What I am learning still, every day, is that this is a bottomless pit of need that will never be fulfilled when I am blended up with/taken over by child parts. That somehow I have to learn to be present in my body as my deep self...and to receive the "scraps" of holding. Because in those brief moments when I can be in my body and my SELF, the scraps aren't scraps at all. They're a gourmet meal. But when I'm taken over by a child part, I'm starving and needy and touch is simultaneously never enough and absolutely terrifying...can't accept it even if it is offered...so even if I got the holding my child parts need, it wouldn't be enough. I don't know. It's hard to explain.

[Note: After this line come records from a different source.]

(* ===== verification/TierExpr.v ===== *)
(** * Tier generator and cost estimator

    Models [tier-expr.ts] (the expression generated from a visual tier table,
    and the local cost estimator) and [breakdown-tier-match.ts] (which row of
    a price table is the settled one).  [tryParseVisualConfig], whose
    patterns need backtracking, is not modelled. *)
From stdpp Require Import base list option numbers sets.
From Stdlib Require Import ZArith SpecFloat Lia.
From S2P Require Import Prelude.
From S2P Require Import JsString.
From S2P Require Import JsNumber.
From S2P Require Import Syntax.
From S2P Require Import Parser.
From S2P Require Import Compile.
From S2P Require Import Runtime.
From S2P Require Import Structure.
From S2P Require Import Display.
From S2P Require Import Json.
From S2P Require Import BillingExpr.

(** ** Visual tiers *)

Inductive CacheMode : Type := CACHE_MODE_TIMED | CACHE_MODE_GENERIC.

(** The value of a condition input: a number or the text of a form field. *)
Inductive condition_value : Type := CVNum (x : num) | CVText (s : jsstr).

Record TierConditionInput : Type := { ci_var : bvar; ci_op : binop; ci_value : condition_value }.

(** [Partial<VisualTier>]: the cost fields beyond input and output are an
    association list keyed by field name. *)
Record VisualTierInput : Type := {
  vi_billing_unit : option billing_unit;
  vi_fixed_price : option jsstr;
  vi_label : option jsstr;
  vi_conditions : option (list TierConditionInput);
  vi_input_unit_cost : option num;
  vi_output_unit_cost : option num;
  vi_cache_mode : option CacheMode;
  vi_costs : list (jsstr * num)
}.

Record VisualTier : Type := {
  vt_billing_unit : option billing_unit;
  vt_fixed_price : option jsstr;
  vt_label : jsstr;
  vt_conditions : list TierConditionInput;
  vt_input_unit_cost : num;
  vt_output_unit_cost : num;
  vt_cache_mode : CacheMode;
  vt_costs : list (jsstr * num)
}.

Definition VisualConfig : Type := list VisualTier.

(** [Number(x) || 0] *)
Definition number_or_zero (x : option num) : num :=
  match x with
  | Some S754_nan | Some (S754_zero _) | None => NZERO
  | Some x => x
  end.

Definition getTierCacheMode (tier : VisualTierInput) : CacheMode :=
  match vi_cache_mode tier with
  | Some m => m
  | None =>
      match assoc (vi_costs tier) (js "cache_create_1h_unit_cost") with
      | Some x => if ngtb x NZERO then CACHE_MODE_TIMED else CACHE_MODE_GENERIC
      | None => CACHE_MODE_GENERIC
      end
  end.

(** The cost fields [normalizeVisualTier] rewrites after the spread. *)
Definition normalized_costs : list jsstr :=
  map js ["cache_read_unit_cost"; "cache_create_unit_cost"; "cache_create_1h_unit_cost";
          "image_unit_cost"; "image_output_unit_cost"; "audio_input_unit_cost";
          "audio_output_unit_cost"]%string.

(** [{ ...object, [k]: v }] *)
Fixpoint set_field {A} (l : list (jsstr * A)) (k : jsstr) (a : A) : list (jsstr * A) :=
  match l with
  | [] => [(k, a)]
  | (k', b) :: l => if jseq k' k then (k', a) :: l else (k', b) :: set_field l k a
  end.

(** Fields present in the input survive the spread unchanged. *)
Definition normalizeVisualTier (tier : VisualTierInput) : VisualTier :=
  {| vt_billing_unit := vi_billing_unit tier;
     vt_fixed_price := vi_fixed_price tier;
     vt_label := default [] (vi_label tier);
     vt_conditions := default [] (vi_conditions tier);
     vt_input_unit_cost := default NZERO (vi_input_unit_cost tier);
     vt_output_unit_cost := default NZERO (vi_output_unit_cost tier);
     vt_cache_mode := getTierCacheMode tier;
     vt_costs := fold_left (λ l k, set_field l k (number_or_zero (assoc (vi_costs tier) k)))
                   normalized_costs (vi_costs tier) |}.

Definition createDefaultVisualConfig : VisualConfig :=
  [normalizeVisualTier
     {| vi_billing_unit := None; vi_fixed_price := None; vi_label := Some (js "base");
        vi_conditions := Some []; vi_input_unit_cost := Some NZERO;
        vi_output_unit_cost := Some NZERO; vi_cache_mode := Some CACHE_MODE_GENERIC;
        vi_costs := [] |}].

(** The tiers of a config are given as the partial tiers they are read as. *)
Definition normalizeVisualConfig (config : option (list VisualTierInput)) : VisualConfig :=
  match config with
  | None | Some [] => createDefaultVisualConfig
  | Some tiers => map normalizeVisualTier tiers
  end.

(** ** Generated expressions *)

Definition condition_value_text (v : condition_value) : jsstr :=
  match v with CVNum x => number_to_string x | CVText s => s end.

Definition buildConditionStr (conditions : list TierConditionInput) : jsstr :=
  join (js " && ")
    (map (λ c, bvar_text (ci_var c) ++ js " " ++ binop_text (ci_op c) ++ js " "
               ++ condition_value_text (ci_value c))
       (List.filter (λ c, match ci_value c with CVText [] => false | _ => true end) conditions)).

Definition buildTierBodyExpr (tier : VisualTier) : jsstr :=
  match vt_billing_unit tier with
  | Some URequest => js "fixed(" ++ default [] (vt_fixed_price tier) ++ js ")"
  | _ =>
      let ic := number_or_zero (Some (vt_input_unit_cost tier)) in
      let oc := number_or_zero (Some (vt_output_unit_cost tier)) in
      let extra := omap (λ '(field, exprVar),
        let v := number_or_zero (assoc (vt_costs tier) field) in
        if neqb v NZERO then None
        else Some (bvar_text exprVar ++ js " * " ++ number_to_string v)) BILLING_CACHE_VAR_MAP in
      join (js " + ")
        ((js "p * " ++ number_to_string ic) :: (js "c * " ++ number_to_string oc) :: extra)
  end.

Definition tier_body (label : jsstr) (tier : VisualTier) : jsstr :=
  js "tier(" ++ quote_text ++ label ++ quote_text ++ js ", " ++ buildTierBodyExpr tier ++ js ")".

Fixpoint tier_parts (i : nat) (tiers : list VisualTier) : list jsstr :=
  match tiers with
  | [] => []
  | tier :: rest =>
      let label := match vt_label tier with
                   | [] => js "tier_" ++ nat_text (S i)
                   | l => l
                   end in
      let body := tier_body label tier in
      let part :=
        match rest, buildConditionStr (vt_conditions tier) with
        | _ :: _, (_ :: _) as c => c ++ js " ? " ++ body
        | _, _ => body
        end in
      part :: tier_parts (S i) rest
  end.

Definition generateExprFromVisualConfig (config : option VisualConfig) : jsstr :=
  match config with
  | None | Some [] => js "p * 0 + c * 0"
  | Some [tier] =>
      let label := match vt_label tier with [] => js "default" | l => l end in
      let body := tier_body label tier in
      match buildConditionStr (vt_conditions tier) with
      | [] => body
      | c => c ++ js " ? " ++ body ++ js " : p * 0 + c * 0"
      end
  | Some tiers => join (js " : ") (tier_parts 0 tiers)
  end.

(** ** Estimator *)

Record ExtraTokenValues : Type := {
  cacheReadTokens : num; cacheCreateTokens : num; cacheCreate1hTokens : num;
  imageTokens : num; imageCacheTokens : num; imageOutputTokens : num;
  audioInputTokens : num; audioOutputTokens : num
}.

Definition ESTIMATOR_VARS : list (bvar * (ExtraTokenValues → num)) :=
  [(Vcr, cacheReadTokens); (Vcc, cacheCreateTokens); (Vcc1h, cacheCreate1hTokens);
   (Vimg, imageTokens); (Vimg_cr, imageCacheTokens); (Vimg_o, imageOutputTokens);
   (Vai, audioInputTokens); (Vao, audioOutputTokens)].

Definition buildEstimatorTokens (promptTokens completionTokens : num) (x : ExtraTokenValues)
    : list (jsstr * jsval) :=
  [(js "p", JNum promptTokens);
   (js "c", JNum completionTokens);
   (js "len", JNum (nadd (nadd (nadd (nadd (nadd (nadd promptTokens (cacheReadTokens x))
      (imageCacheTokens x)) (imageTokens x)) (audioInputTokens x)) (cacheCreateTokens x))
      (cacheCreate1hTokens x)))]
  ++ map (λ '(v, get), (bvar_text v, JNum (get x))) ESTIMATOR_VARS.

(** [{ ...a, ...b }] *)
Definition spread {A} (a b : list (jsstr * A)) : list (jsstr * A) :=
  fold_left (λ l '(k, v), set_field l k v) b a.

Record EvalResult : Type := {
  er_cost : num;
  er_matchedTier : jsstr;
  er_error : option jsstr;
  er_billingUnit : option billing_unit
}.

Section estimator.
Context {host : Host}.

Definition estimator_context (promptTokens completionTokens : num) (x : ExtraTokenValues)
    (context : option BillingSimulationContext) : BillingSimulationContext :=
  let base := default {| imageCount := None; tokens := []; request := None; usage := None; now := None |}
                context in
  {| imageCount := imageCount base;
     tokens := spread (buildEstimatorTokens promptTokens completionTokens x) (tokens base);
     request := request base; usage := usage base; now := now base |}.

Definition evalExprLocally (current_time : date) (exprStr : jsstr)
    (promptTokens completionTokens : num) (x : ExtraTokenValues)
    (context : option BillingSimulationContext) : EvalResult :=
  match trim exprStr with
  | [] => {| er_cost := NZERO; er_matchedTier := []; er_error := None; er_billingUnit := None |}
  | _ =>
      match evaluateBillingExpression current_time exprStr
              (estimator_context promptTokens completionTokens x context) with
      | Err failure =>
          {| er_cost := NZERO; er_matchedTier := [];
             er_error := Some (detail (failure_diagnostic failure)); er_billingUnit := None |}
      | Ok r =>
          {| er_cost := cost r; er_matchedTier := s_matchedTier r; er_error := None;
             er_billingUnit := match s_billingUnit r with URequest => Some URequest | UToken => None end |}
      end
  end.
End estimator.

Definition exprUsesExtraVars (exprStr : jsstr) : bool :=
  match exprStr with
  | [] => false
  | _ =>
      match compile exprStr with
      | Err _ => false
      | Ok c => existsb (λ '(v, _), bool_decide (v ∈ c_variables c)) ESTIMATOR_VARS
      end
  end.

(** ** Settled row of a price table *)

Record ParsedTaskTier : Type := {
  pk_conditionText : option jsstr;
  pk_tier : TaskTier
}.

Inductive BreakdownMatchTier : Type := BToken (t : ParsedTier) | BTask (t : ParsedTaskTier).

Definition tier_label (t : BreakdownMatchTier) : jsstr :=
  match t with BToken t => pt_label t | BTask t => k_label (pk_tier t) end.

(** [Record<string, string | number>] *)
Definition UsageFacts : Type := list (jsstr * condition_value).

Definition fact_equals (facts : UsageFacts) (missing : option jsstr) (c : jsstr * jsstr) : bool :=
  match assoc facts c.1 with
  | Some v => jseq (condition_value_text v) c.2
  | None => match missing with Some text => jseq text c.2 | None => false end
  end.

Definition has_text (t : option jsstr) : bool := match t with Some (_ :: _) => true | _ => false end.

Section breakdown.
Context {host : Host}.

Definition tierMatchesNormalizedLabel (tier : BreakdownMatchTier) (label : jsstr) : bool :=
  nonempty label && jseq (normalizeTierLabel (Some (tier_label tier))) label.

(** The unit and fixed price reported by the engine, for token tiers. *)
Definition unit_mismatch (tier : BreakdownMatchTier) (unit : option billing_unit)
    (fixedPrice : option num) : bool :=
  match tier, unit with
  | BToken t, Some URequest =>
      match pt_request t with
      | None => true
      | Some price =>
          match fixedPrice with
          | None => false
          | Some engine => match price with Some p => negb (neqb p engine) | None => true end
          end
      end
  | BToken t, Some UToken => match pt_request t with Some _ => true | None => false end
  | _, _ => false
  end.

Definition isBreakdownTierMatched (tier : BreakdownMatchTier) (tiers : list BreakdownMatchTier)
    (matchedTierLabel : option jsstr) (usageFacts : option UsageFacts)
    (unit : option billing_unit) (fixedPrice : option num) : bool :=
  if unit_mismatch tier unit fixedPrice then false
  else
    let label := normalizeTierLabel matchedTierLabel in
    let carries t := tierMatchesNormalizedLabel t label in
    if carries tier then
      match tier with
      | BTask t =>
          if 1 <? length (List.filter carries tiers) then
            negb (has_text (pk_conditionText t)) &&
            match usageFacts with
            | Some facts =>
                match k_conditions (pk_tier t) with
                | [] => false
                | cs => forallb (fact_equals facts (Some (js "undefined"))) cs
                end
            | None => false
            end
          else true
      | BToken _ => true
      end
    else if existsb carries tiers then false
    else
      match usageFacts, tier with
      | None, _ => false
      | Some facts, BToken t => false
      | Some facts, BTask t =>
          match k_conditions (pk_tier t) with
          | [] => false
          | cs => negb (has_text (pk_conditionText t)) && forallb (fact_equals facts None) cs
          end
      end.
End breakdown.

I think it is why so many therapists talk about self-soothing and re-parenting. I am just beginning to have an inkling of what this even means. And a tiny bit of hope that maybe I can do it for myself over time without dissociation. I have only ever been able to self-soothe by going off into a fantasy world where I don't exist in my present body. I have spent my entire life not existing in my body, and I didn't even really know it. I could have maybe explained this at some intellectual level a year ago (not sure), but it has only been in the past month that I have experienced something completely different. A different kind of "knowing". I found a tiny bit of access to my deep/core self. I always thought I knew who I was. I didn't. The person/people I thought I was are parts.
I have worked really, really hard in the past couple of months to try to be in my body in the present. It sucks. But something is changing really slowly. I think in therapy they call it integration. I've had a handful of lovely brief moments when I've sensed what this feels like in my body and what it looks like in my self-concept. I want more.

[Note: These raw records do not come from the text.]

(** Rows with distinct labels: the highlighted row is the one that carries
    the engine's label. *)
Lemma carries_unique tiers t label :
  NoDup (map (λ t, normalizeTierLabel (Some (tier_label t))) tiers) → t ∈ tiers →
  tierMatchesNormalizedLabel t label = true →
  List.filter (λ t, tierMatchesNormalizedLabel t label) tiers = [t].
Proof.
  intros Hnd Hin Ht. induction tiers as [|u tiers IH]; [set_solver|].
  cbn [map] in Hnd. apply NoDup_cons in Hnd as [Hu Hnd]. cbn [List.filter].
  destruct (tierMatchesNormalizedLabel u label) eqn:E.
  - apply tierMatches_eq in E as Eu. apply tierMatches_eq in Ht as Et.
    assert (Hrest : Forall (λ v, tierMatchesNormalizedLabel v label = false) tiers).
    { apply Forall_forall. intros v Hv. apply not_true_iff_false. intros Hc%tierMatches_eq.
      apply Hu, list_elem_of_fmap. exists v. split; [congruence|done]. }
    assert (List.filter (λ t, tierMatchesNormalizedLabel t label) tiers = []) as ->.
    { clear -Hrest. induction Hrest as [|v l Hv _ IHl]; [done|]. cbn. by rewrite Hv. }
    apply elem_of_cons in Hin as [->|Hin]; [done|].
    exfalso. apply Hu, list_elem_of_fmap. exists t. split; [congruence|done].
  - apply elem_of_cons in Hin as [->|Hin]; [congruence|]. by apply IH.
Qed.

Lemma isBreakdownTierMatched_label tiers t label facts :
  NoDup (map (λ t, normalizeTierLabel (Some (tier_label t))) tiers) → t ∈ tiers →
  (∃ u, u ∈ tiers ∧ tierMatchesNormalizedLabel u (normalizeTierLabel label) = true) →
  isBreakdownTierMatched t tiers label facts None None =
  tierMatchesNormalizedLabel t (normalizeTierLabel label).
Proof.
  intros Hnd Hin (u & Hu & Hmu). unfold isBreakdownTierMatched.
  replace (unit_mismatch t None None) with false by (by destruct t).
  destruct (tierMatchesNormalizedLabel t (normalizeTierLabel label)) eqn:E.
  - destruct t as [t|t]; [done|]. by rewrite (carries_unique _ _ _ Hnd Hin E).
  - replace (existsb _ tiers) with true; [done|]. symmetry. apply existsb_exists.
    exists u. split; [by apply list_elem_of_In|done].
Qed.
End run.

So...no resolution. Just process. I have opted to continue working with my therapist and trust the process. It is a miserable slog and I am a wreck physically and emotionally and mentally...but I think it is because my brain is starting to rewire. I know, deeply and confidently, that I need to continue on the path I'm on...to trust my therapists (both psycho and massage) to help me along as I learn how to trust and love myself. This sounds so shallow and easy as I look over the words I'm writing. It's not. It's a horrible experience, filled with the darkest terror. Parts of me are afraid I will die from it. But those integrated moments have come along to remind me what life could be like, so I'm hanging on to that. Reminding myself that those moments are real, and that they happened to me (that's hard).
Bleh. I've written too much again. Brain dump.